Legal recreational marijuana: a view from the trenches
Last December, the state of Michigan declared it legal for anyone over 21 to possess and use — with some restrictions — up to 2½ ounces of marijuana for recreational purposes. That’s the equivalent of about 160 joints of a half-gram each.
The state Licensing and Regulatory Affairs Department still has a half-year before it must even entertain applications from those hoping to sell the drug to nonmedical users.
In the meantime, marijuana is legal to use on the state level, but it can’t be sold. However, it’s still a federal offense to possess or use cannabis. It is not allowed on federal property or in public spaces, public universities included.
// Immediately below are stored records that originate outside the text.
Definition _upsert_billing_summaries (billing_date : Z) (billing_period_id : string) : PM (list BillingSummary) :=
  aggregates ← gets (aggregates_of billing_date);
  match aggregates with
  | [] => mret []
  | _ =>
      existing ← q_all summaries (fun s => (sm_billing_date s =? billing_date) &&
        (sm_billing_period_id s =? billing_period_id)%py);
      now ← now W;
      race W;;
      updated ← for_each aggregates (upsert_aggregate billing_date billing_period_id existing now);
      mret (concat updated)
  end.

Definition require_open (period : BillingPeriod) : PM unit :=
  when (bp_status period <>? BillingPeriodStatus.OPEN)%py
    (raise (BillingPeriodConflict ("Billing period " +:+ bp_id period +:+ " is " +:+
       BillingPeriodStatus.value (bp_status period)))).

(** [in_transaction]: whether the session of the caller is in a transaction. *)
Definition run_billing_daily (in_transaction : bool) (target_date : option Z) : PM (list BillingSummary) :=
  billing_date ← match target_date with
                 | Some d => mret d
                 | None => now_ ← now W; mret (_default_billing_date now_)
                 end;
  let day := ("billing_date", JStr (date_isoformat billing_date)) in
  job_run ← BillingJobRunService.start W BillingJobType.BILLING_DAILY [day] None None;
  BillingJobRunService.in_job W str_exc in_transaction job_run (
    if negb NEFT_BILLING_DAILY_ENABLED then
      BillingJobRunService.succeed W job_run [("processed", JInt 0); day; ("enabled", JBool false)] None;;
      mret []
    else
      let '(period_start, period_end) := BillingPeriodService.period_bounds_for_dates billing_date billing_date in
      period ← BillingPeriodService.get_or_create W BillingPeriodType.DAILY period_start period_end tz_name;
      require_open period;;
      rows ← _upsert_billing_summaries billing_date (bp_id period);
      BillingJobRunService.succeed W job_run [("processed", JInt (Z.of_nat (length rows))); day] None;;
      mret rows).

(** The last instant of the grace period, on the wall clock. *)
Definition cutoff (billing_date : Z) : Z :=
  day_us * billing_date + (day_us - 1) + NEFT_BILLING_FINALIZE_GRACE_HOURS * 3600000000.

Definition to_finalize (billing_date : Z) (s : BillingSummary) : bool :=
  (sm_billing_date s =? billing_date) && (sm_status s =? BillingSummaryStatus.PENDING)%py.

Definition finalized (at_ : Z) (s : BillingSummary) : BillingSummary :=
  set_sm_finalized_at (Some at_) (set_sm_status BillingSummaryStatus.FINALIZED s).

Definition finalize_billing_day (in_transaction : bool) (billing_date : Z) : PM Z :=
  now_ ← now W;
  let day := ("billing_date", JStr (date_isoformat billing_date)) in
  if local_time now_ <=? cutoff billing_date then
    BillingJobRunService.txn_context in_transaction (
      job_run ← BillingJobRunService.start W BillingJobType.BILLING_FINALIZE [day] None None;
      BillingJobRunService.succeed W job_run [("updated", JInt 0); day; ("skipped", JBool true)] None);;
    mret 0
  else
    job_run ← BillingJobRunService.start W BillingJobType.BILLING_FINALIZE [day] None None;
    BillingJobRunService.in_job W str_exc in_transaction job_run (
      finalized_at ← now W;
      pending ← q_all summaries (to_finalize billing_date);
      modify (on_billing_summaries (update_where (to_finalize billing_date) (finalized finalized_at)));;
      let updated := Z.of_nat (length pending) in
      BillingJobRunService.succeed W job_run [("updated", JInt updated); day] None;;
      mret updated).
End Daily.
End Daily.

(** ** services/reports_billing.py *)
Module SummaryReports.
(** The captures of a merchant on a day. *)
Record capture_row := MkCaptureRow {
  cr_op_date : Z;
  cr_merchant_id : string;
  cr_total_amount : Z;
  cr_total_operations : Z;
}.

Definition group_order (a b : Z * string) : Prop := a.1 < b.1 \/ (a.1 = b.1 /\ String.le a.2 b.2).

#[global] Instance group_order_dec : RelDecision group_order.
Proof. intros a b. unfold group_order. apply _. Defined.

(** A filter that is left out when its value is false. *)
Definition matches (wanted : option string) (value : string) : bool :=
  match str_or_none wanted with Some v => (value =? v)%py | None => true end.

Definition status_named (status : string) : option BillingSummaryStatus.BillingSummaryStatus :=
  head (List.filter (fun s => (BillingSummaryStatus.value s =? status)%py)
    [BillingSummaryStatus.PENDING; BillingSummaryStatus.FINALIZED]).

Section Reports.
Context (W : world Db) `{Timezone} `{DatabaseZone}.

Definition capture_group (o : Operation) : Z * string := (db_date (op_created_at o), op_merchant_id o).

(** The naive bounds are in the zone of the database. *)
Definition captured (date_from date_to : Z) (merchant_id : option string) (o : Operation) : bool :=
  (op_operation_type o =? OperationType.CAPTURE)%py && (date_from <=? db_date (op_created_at o)) &&
  (db_date (op_created_at o) <=? date_to) && matches merchant_id (op_merchant_id o).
As someone who goes to work every day and sees men literally dying in their struggles to overcome addictions, I think we need to adopt the federal no-tolerance policy when it comes to marijuana.
If I were to round up the 500 gentlemen that our initiatives have served since I came aboard Guiding Light about a decade ago, most would shudder and point to weed as the portal through which they descended into a living hell.
Does this mean it’s the gateway drug? To them, yes. But I’m savvy enough to accept that a more meaningful model of liability also takes into account the ZIP code in which you live, the family in which you were raised, the friends you frequent and the availability of all other drugs — alcohol included — especially during your formative years.
As we continue to wrap our minds around weed, I want to stress what principled researchers tend to agree on: That there is not a mountain of hard evidence supporting marijuana as a safe recreational drug. There is hearsay and anecdotal information for both sides. But the U.S. Surgeon General recently reported that no amount of the drug is safe for teens, young adults and pregnant women. And the federal government still classifies cannabis in the same category as LSD and heroin, a Schedule 1 drug that has no medical value and is “highly addictive.” All of which makes it difficult to secure funding and break through the red tape that restricts its study.
Few, if any, arguments to use marijuana make it a healthy choice to help advance yourself as a contributing member of society — unless you’re advocating it for legitimate medicinal use, which I support.
Who is to blame? In part, my own generation — we boomers — who have been singing weed’s praises for our own edification because some of us are selfish and self-serving. We don’t or won’t see weed for the long-term problems it’s capable of causing.
Let’s be real: Arguing marijuana is like quoting Scripture. You can find a passage pro or con to support what it is you want to do. And what you and I intend to do is not always connected to what our psyches inform us as being right.
Perhaps worse is defending weed as being OK since you haven’t been adversely affected.
Let me introduce a frightening word into that seemingly innocuous equation: yet.
Stuart Ray is executive director for Guiding Light Mission.